From PyPI (Recommended)

pip install pytorch-treadmill

Install with Optional Dependencies

# With examples dependencies (torchvision, scikit-learn)
pip install "pytorch-treadmill[examples]"

# With full dependencies (visualization tools, docs, etc.)
pip install "pytorch-treadmill[full]"

# For development
pip install "pytorch-treadmill[dev]"

From Source

For the latest development version or to contribute:

git clone https://github.com/MayukhSobo/treadmill.git
cd treadmill
pip install -e .

Install with Examples (Development)

pip install -e ".[examples]"  # Includes torchvision and additional dependencies

Install Full Version (Development)

pip install -e ".[full]"  # Includes all optional dependencies

๐Ÿš€ Quick Start

Here's a minimal example to get you started:

import torch
import torch.nn as nn
from torch.utils.data import DataLoader

from treadmill import Trainer, TrainingConfig, OptimizerConfig
from treadmill.metrics import StandardMetrics

# Define your model
class SimpleNet(nn.Module):
    def __init__(self):
        super().__init__()
        self.fc = nn.Linear(784, 10)
    
    def forward(self, x):
        return self.fc(x.view(x.size(0), -1))

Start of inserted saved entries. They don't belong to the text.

Lemma calculateScale_fits_witness :
  0 < 1920 /\ 0 < 1080
  /\ 0 < fst (fst (Game.calculateScale 1920 1080))
  /\ fst (fst (Game.calculateScale 1920 1080)) <= 5.
Proof.
  assert (Hw : 0 < 1920) by reflexivity.
  assert (Hh : 0 < 1080) by reflexivity.
  destruct (calculateScale_fits 1920 1080) as (H5 & _ & _ & _ & _ & _ & Hpos).
  split; [exact Hw|]. split; [exact Hh|].
  split; [exact (Hpos Hw Hh) | exact H5].
Defined.
End Housekeeping.

(* ------------------------------------------------------------------ *)
(** ** Changing the layout *)

Section LayoutChange.

(** X28. [handleKeyPress]: a key other than 1, 2, 3 changes nothing.  A layout
    key sets the display mode, starts the placement of the cue ball and
    clears the memory of the last potted ball; it keeps the scores, the
    statistics, the current player and the geometry of the running
    game. *)
Theorem layout_change_keeps_scores (key : string) (fuel : nat)
        (rnd : nat -> Q * Q) (g g' : Game.t) :
  Game.handleKeyPress key fuel rnd g = Some g' ->
  Game.scoreManager g' = Game.scoreManager g
  /\ Game.scale g' = Game.scale g
  /\ Game.offsetX g' = Game.offsetX g
  /\ Game.offsetY g' = Game.offsetY g
  /\ (key <> "1"%string -> key <> "2"%string -> key <> "3"%string -> g' = g)
  /\ (key = "1"%string \/ key = "2"%string \/ key = "3"%string ->
      Game.isPlacingCueBall g' = true
      /\ Game.consecutiveColoredPotted g' = 0%Z
      /\ Game.lastPottedBall g' = None
      /\ BallManager.getCueBall (Game.ballManager g') = None).
Proof.
  intro Hk. unfold Game.handleKeyPress in Hk.
  destruct (String.eqb_spec key "1") as [-> | N1].
  { injection Hk as <-. repeat split; try reflexivity; congruence. }
  destruct (String.eqb_spec key "2") as [-> | N2].
  { destruct (BallManager.setupRandomReds false fuel rnd (Game.ballManager g))
      as [bm|] eqn:E; [|discriminate].
    injection Hk as <-. repeat split; try reflexivity; try congruence.
    cbn [Game.ballManager Game.resetForLayout Game.setLastPottedBall
         Game.setConsecutiveColoredPotted Game.setIsPlacingCueBall
         Game.setBallManager].
    unfold BallManager.getCueBall.
    pose proof (setupRandomReds_no_cue _ _ _ _ E) as Hc.
    destruct (find _ (BallManager.balls bm)) as [b|] eqn:F; [|reflexivity].
    exfalso. destruct (find_some _ _ F) as [Hin Hb].
    unfold cueCount in Hc.
    assert (Hf : In b (filter isCue (BallManager.balls bm)))
      by (apply filter_In; split; assumption).
    destruct (filter isCue (BallManager.balls bm)); [destruct Hf | discriminate]. }
  destruct (String.eqb_spec key "3") as [-> | N3].
  { injection Hk as <-. repeat split; try reflexivity; try congruence.
    cbn [Game.ballManager Game.resetForLayout Game.setLastPottedBall
         Game.setConsecutiveColoredPotted Game.setIsPlacingCueBall
         Game.setBallManager].
    unfold BallManager.getCueBall.
    pose proof (setupRandomAll_no_cue rnd (Game.ballManager g)) as Hc.
    destruct (find _ (BallManager.balls _)) as [b|] eqn:F; [|reflexivity].
    exfalso. destruct (find_some _ _ F) as [Hin Hb].
    unfold cueCount in Hc.
    assert (Hf : In b (filter isCue
                         (BallManager.balls
                            (BallManager.setupRandomAll false rnd
                               (Game.ballManager g)))))
      by (apply filter_In; split; assumption).
    destruct (filter isCue _); [destruct Hf | discriminate]. }
  injection Hk as <-. do 4 (split; [reflexivity|]).
  split; [intros; reflexivity | intros [-> | [-> | ->]]; congruence].
Qed.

# Prepare your data (DataLoaders)
train_loader = DataLoader(...)  # Your training data
val_loader = DataLoader(...)    # Your validation data

# Configure training
config = TrainingConfig(
    epochs=10,
    optimizer=OptimizerConfig(optimizer_class="Adam", lr=1e-3),
    device="auto"  # Automatically uses GPU if available
)

# Create and run trainer
trainer = Trainer(
    model=SimpleNet(),
    config=config,
    train_dataloader=train_loader,
    val_dataloader=val_loader,
    loss_fn=nn.CrossEntropyLoss(),
    metric_fns={"accuracy": StandardMetrics.accuracy}
)

# Start training
history = trainer.train()

๐Ÿ“– Core Components

TrainingConfig

The main configuration class that controls all aspects of training:

config = TrainingConfig(
    # Basic settings
    epochs=20,
    device="auto",  # "auto", "cpu", "cuda", or specific device
    
    # Optimizer configuration
    optimizer=OptimizerConfig(
        optimizer_class="Adam",  # Any PyTorch optimizer
        lr=1e-3,
        weight_decay=1e-4,
        params={"betas": (0.9, 0.999)}  # Additional optimizer parameters
    ),
    
    # Learning rate scheduler
    scheduler=SchedulerConfig(
        scheduler_class="StepLR",
        params={"step_size": 10, "gamma": 0.1}
    ),
    
    # Training optimizations
    mixed_precision=True,
    grad_clip_norm=1.0,
    accumulate_grad_batches=4,
    
    # Validation and early stopping
    validate_every=1,
    early_stopping_patience=5,
    
    # Display and logging
    print_every=50,
    progress_bar=True
)

Callbacks System

Extend functionality with callbacks:

from treadmill.callbacks import EarlyStopping, ModelCheckpoint, LearningRateLogger

callbacks = [
    EarlyStopping(monitor="val_loss", patience=10, verbose=True),
    ModelCheckpoint(
        filepath="./checkpoints/model_epoch_{epoch:03d}_{val_accuracy:.4f}.pt",
        monitor="val_accuracy",
        mode="max",
        save_best_only=True
    ),
    LearningRateLogger(verbose=True)
]

trainer = Trainer(..., callbacks=callbacks)

Custom Metrics

Define your own metrics or use built-in ones:

from treadmill.metrics import StandardMetrics

# Built-in metrics
metric_fns = {
    "accuracy": StandardMetrics.accuracy,
    "top5_acc": lambda p, t: StandardMetrics.top_k_accuracy(p, t, k=5),
    "f1": StandardMetrics.f1_score
}

# Custom metrics
def custom_metric(predictions, targets):
    # Your custom metric calculation
    return some_value

metric_fns["custom"] = custom_metric

๐Ÿ”ง Advanced Usage

Custom Forward/Backward Functions

For complex models with multiple components or special training procedures:

def custom_forward_fn(model, batch):
    """Custom forward pass for complex models."""
    inputs, targets = batch
    
    # Your custom forward logic
    outputs = model(inputs)
    additional_outputs = model.some_other_forward(inputs)
    
    return (outputs, additional_outputs), targets

def custom_backward_fn(loss, model, optimizer):
    """Custom backward pass with special handling."""
    loss.backward()
    # Add any custom gradient processing here

config = TrainingConfig(
    custom_forward_fn=custom_forward_fn,
    custom_backward_fn=custom_backward_fn,
    # ... other config
)

Model with Built-in Loss

Your model can implement its own loss computation:

class MyModel(nn.Module):
    def __init__(self):
        super().__init__()
        # ... model definition
    
    def forward(self, x):
        # ... forward pass
        return outputs
    
    def compute_loss(self, outputs, targets):
        """Custom loss computation."""
        return your_loss_calculation(outputs, targets)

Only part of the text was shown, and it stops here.